Top of Dataset excerpts
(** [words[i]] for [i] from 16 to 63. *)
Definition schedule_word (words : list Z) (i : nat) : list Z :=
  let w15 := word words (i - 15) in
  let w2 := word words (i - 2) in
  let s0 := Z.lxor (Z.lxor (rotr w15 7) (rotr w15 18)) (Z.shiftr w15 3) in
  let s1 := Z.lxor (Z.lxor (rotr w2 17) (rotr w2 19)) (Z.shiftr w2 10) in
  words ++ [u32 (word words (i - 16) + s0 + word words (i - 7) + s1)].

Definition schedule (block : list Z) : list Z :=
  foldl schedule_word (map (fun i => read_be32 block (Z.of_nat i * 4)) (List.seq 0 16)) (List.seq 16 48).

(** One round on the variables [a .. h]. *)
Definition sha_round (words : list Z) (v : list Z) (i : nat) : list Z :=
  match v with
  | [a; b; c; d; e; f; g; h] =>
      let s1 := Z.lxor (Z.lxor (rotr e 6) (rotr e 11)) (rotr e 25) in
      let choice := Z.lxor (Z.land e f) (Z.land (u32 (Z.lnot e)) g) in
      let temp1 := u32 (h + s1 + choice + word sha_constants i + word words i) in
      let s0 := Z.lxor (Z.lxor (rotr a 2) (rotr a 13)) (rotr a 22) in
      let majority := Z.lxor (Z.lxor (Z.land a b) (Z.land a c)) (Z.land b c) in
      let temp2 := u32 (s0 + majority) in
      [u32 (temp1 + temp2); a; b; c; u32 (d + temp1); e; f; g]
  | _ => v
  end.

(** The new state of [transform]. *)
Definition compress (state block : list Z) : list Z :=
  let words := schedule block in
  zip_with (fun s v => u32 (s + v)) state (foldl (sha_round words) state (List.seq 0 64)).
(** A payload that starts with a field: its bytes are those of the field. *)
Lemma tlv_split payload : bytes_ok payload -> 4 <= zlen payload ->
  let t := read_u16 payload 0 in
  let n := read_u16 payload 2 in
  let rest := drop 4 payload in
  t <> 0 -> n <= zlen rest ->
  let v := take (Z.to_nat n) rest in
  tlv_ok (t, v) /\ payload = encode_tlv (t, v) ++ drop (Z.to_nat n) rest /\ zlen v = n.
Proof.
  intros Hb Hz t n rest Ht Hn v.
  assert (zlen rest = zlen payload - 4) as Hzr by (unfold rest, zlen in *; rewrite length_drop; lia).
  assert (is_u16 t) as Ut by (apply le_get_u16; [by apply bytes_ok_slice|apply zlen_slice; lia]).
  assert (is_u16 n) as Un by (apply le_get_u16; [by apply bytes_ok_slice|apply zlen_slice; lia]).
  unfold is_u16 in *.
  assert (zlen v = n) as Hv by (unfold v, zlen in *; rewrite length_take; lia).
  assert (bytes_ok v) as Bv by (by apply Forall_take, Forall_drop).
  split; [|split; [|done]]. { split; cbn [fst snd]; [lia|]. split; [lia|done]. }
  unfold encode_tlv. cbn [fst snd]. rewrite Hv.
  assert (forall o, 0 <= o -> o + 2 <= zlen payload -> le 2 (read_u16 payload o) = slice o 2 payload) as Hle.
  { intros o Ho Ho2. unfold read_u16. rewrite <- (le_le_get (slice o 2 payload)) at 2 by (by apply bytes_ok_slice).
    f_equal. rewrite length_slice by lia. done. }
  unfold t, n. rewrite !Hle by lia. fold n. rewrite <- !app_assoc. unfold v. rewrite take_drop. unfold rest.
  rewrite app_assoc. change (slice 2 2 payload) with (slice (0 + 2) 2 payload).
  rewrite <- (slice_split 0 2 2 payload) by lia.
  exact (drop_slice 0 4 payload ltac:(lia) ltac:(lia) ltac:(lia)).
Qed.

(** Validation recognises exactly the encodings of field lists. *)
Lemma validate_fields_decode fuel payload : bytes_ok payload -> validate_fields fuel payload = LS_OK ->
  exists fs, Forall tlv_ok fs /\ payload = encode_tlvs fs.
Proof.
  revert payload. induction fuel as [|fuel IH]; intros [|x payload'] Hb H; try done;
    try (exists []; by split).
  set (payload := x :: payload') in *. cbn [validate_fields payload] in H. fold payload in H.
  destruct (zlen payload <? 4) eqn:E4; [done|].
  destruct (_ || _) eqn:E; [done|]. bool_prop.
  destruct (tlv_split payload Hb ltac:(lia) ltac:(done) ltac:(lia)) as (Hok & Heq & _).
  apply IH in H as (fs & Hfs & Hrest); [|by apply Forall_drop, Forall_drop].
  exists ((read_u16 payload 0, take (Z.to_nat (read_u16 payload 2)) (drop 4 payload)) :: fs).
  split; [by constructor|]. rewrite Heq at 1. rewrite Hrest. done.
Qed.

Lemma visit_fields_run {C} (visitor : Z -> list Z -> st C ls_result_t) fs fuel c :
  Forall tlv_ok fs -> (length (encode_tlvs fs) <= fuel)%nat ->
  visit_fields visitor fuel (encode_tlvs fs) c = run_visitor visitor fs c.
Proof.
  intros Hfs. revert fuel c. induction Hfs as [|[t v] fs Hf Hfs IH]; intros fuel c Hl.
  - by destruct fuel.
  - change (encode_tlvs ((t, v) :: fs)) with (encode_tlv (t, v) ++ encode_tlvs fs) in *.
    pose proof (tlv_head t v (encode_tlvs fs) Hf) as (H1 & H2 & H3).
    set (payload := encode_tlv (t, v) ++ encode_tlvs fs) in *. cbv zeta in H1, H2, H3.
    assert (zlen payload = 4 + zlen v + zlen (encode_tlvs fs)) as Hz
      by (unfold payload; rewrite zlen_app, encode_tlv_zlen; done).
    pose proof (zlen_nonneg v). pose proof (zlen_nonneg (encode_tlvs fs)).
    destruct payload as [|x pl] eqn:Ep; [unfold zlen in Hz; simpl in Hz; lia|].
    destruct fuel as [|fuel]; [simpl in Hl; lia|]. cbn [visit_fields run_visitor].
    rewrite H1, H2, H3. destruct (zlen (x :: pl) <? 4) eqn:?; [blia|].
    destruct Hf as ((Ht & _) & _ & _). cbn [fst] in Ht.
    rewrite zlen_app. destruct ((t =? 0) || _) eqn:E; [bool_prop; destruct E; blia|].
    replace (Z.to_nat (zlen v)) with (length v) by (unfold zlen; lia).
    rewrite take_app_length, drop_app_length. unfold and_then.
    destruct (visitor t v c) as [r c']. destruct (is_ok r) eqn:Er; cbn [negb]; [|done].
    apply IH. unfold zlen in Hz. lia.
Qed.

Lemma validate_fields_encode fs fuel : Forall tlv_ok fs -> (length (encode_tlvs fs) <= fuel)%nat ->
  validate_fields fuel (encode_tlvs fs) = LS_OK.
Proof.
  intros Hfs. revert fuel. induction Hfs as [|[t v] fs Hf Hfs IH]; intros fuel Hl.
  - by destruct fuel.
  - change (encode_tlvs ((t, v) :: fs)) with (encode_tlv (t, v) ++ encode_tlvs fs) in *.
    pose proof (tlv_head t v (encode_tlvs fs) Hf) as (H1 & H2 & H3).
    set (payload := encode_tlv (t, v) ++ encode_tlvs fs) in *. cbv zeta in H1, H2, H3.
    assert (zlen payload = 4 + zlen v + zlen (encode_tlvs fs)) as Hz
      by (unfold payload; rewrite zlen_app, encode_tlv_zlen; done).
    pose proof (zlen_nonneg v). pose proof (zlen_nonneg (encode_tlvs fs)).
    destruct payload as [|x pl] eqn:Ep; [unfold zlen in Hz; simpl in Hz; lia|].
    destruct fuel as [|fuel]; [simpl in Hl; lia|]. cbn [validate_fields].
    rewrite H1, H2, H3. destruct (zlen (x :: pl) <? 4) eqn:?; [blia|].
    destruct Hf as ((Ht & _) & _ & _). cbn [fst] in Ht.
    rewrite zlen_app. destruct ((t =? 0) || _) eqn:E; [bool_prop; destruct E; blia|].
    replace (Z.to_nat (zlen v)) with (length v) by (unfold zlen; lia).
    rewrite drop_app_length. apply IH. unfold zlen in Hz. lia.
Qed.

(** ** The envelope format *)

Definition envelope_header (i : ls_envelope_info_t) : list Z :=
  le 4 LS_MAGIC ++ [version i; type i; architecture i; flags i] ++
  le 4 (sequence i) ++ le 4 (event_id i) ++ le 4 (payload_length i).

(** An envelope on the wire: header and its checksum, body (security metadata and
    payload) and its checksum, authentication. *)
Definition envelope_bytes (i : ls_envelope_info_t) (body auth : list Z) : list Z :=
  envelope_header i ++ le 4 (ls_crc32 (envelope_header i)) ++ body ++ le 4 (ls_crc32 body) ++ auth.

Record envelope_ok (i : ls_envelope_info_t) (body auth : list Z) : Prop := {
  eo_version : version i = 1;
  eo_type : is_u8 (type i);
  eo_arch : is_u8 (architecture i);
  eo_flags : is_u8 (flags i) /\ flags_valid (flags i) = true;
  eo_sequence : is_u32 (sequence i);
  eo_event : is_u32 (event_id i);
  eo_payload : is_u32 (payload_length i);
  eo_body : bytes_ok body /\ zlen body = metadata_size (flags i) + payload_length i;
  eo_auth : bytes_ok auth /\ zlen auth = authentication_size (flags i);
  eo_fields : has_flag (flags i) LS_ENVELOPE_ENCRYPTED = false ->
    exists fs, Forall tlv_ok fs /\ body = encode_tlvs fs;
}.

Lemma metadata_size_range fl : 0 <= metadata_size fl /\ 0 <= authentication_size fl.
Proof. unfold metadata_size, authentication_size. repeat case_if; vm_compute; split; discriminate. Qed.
Bottom of Dataset excerpts
What you give back should be exactly the lines from the one with "eo_type : is_u8 (type i);" through the final line of the listing, and no others.

  eo_type : is_u8 (type i);
  eo_arch : is_u8 (architecture i);
  eo_flags : is_u8 (flags i) /\ flags_valid (flags i) = true;
  eo_sequence : is_u32 (sequence i);
  eo_event : is_u32 (event_id i);
  eo_payload : is_u32 (payload_length i);
  eo_body : bytes_ok body /\ zlen body = metadata_size (flags i) + payload_length i;
  eo_auth : bytes_ok auth /\ zlen auth = authentication_size (flags i);
  eo_fields : has_flag (flags i) LS_ENVELOPE_ENCRYPTED = false ->
    exists fs, Forall tlv_ok fs /\ body = encode_tlvs fs;
}.

Lemma metadata_size_range fl : 0 <= metadata_size fl /\ 0 <= authentication_size fl.
Proof. unfold metadata_size, authentication_size. repeat case_if; vm_compute; split; discriminate. Qed.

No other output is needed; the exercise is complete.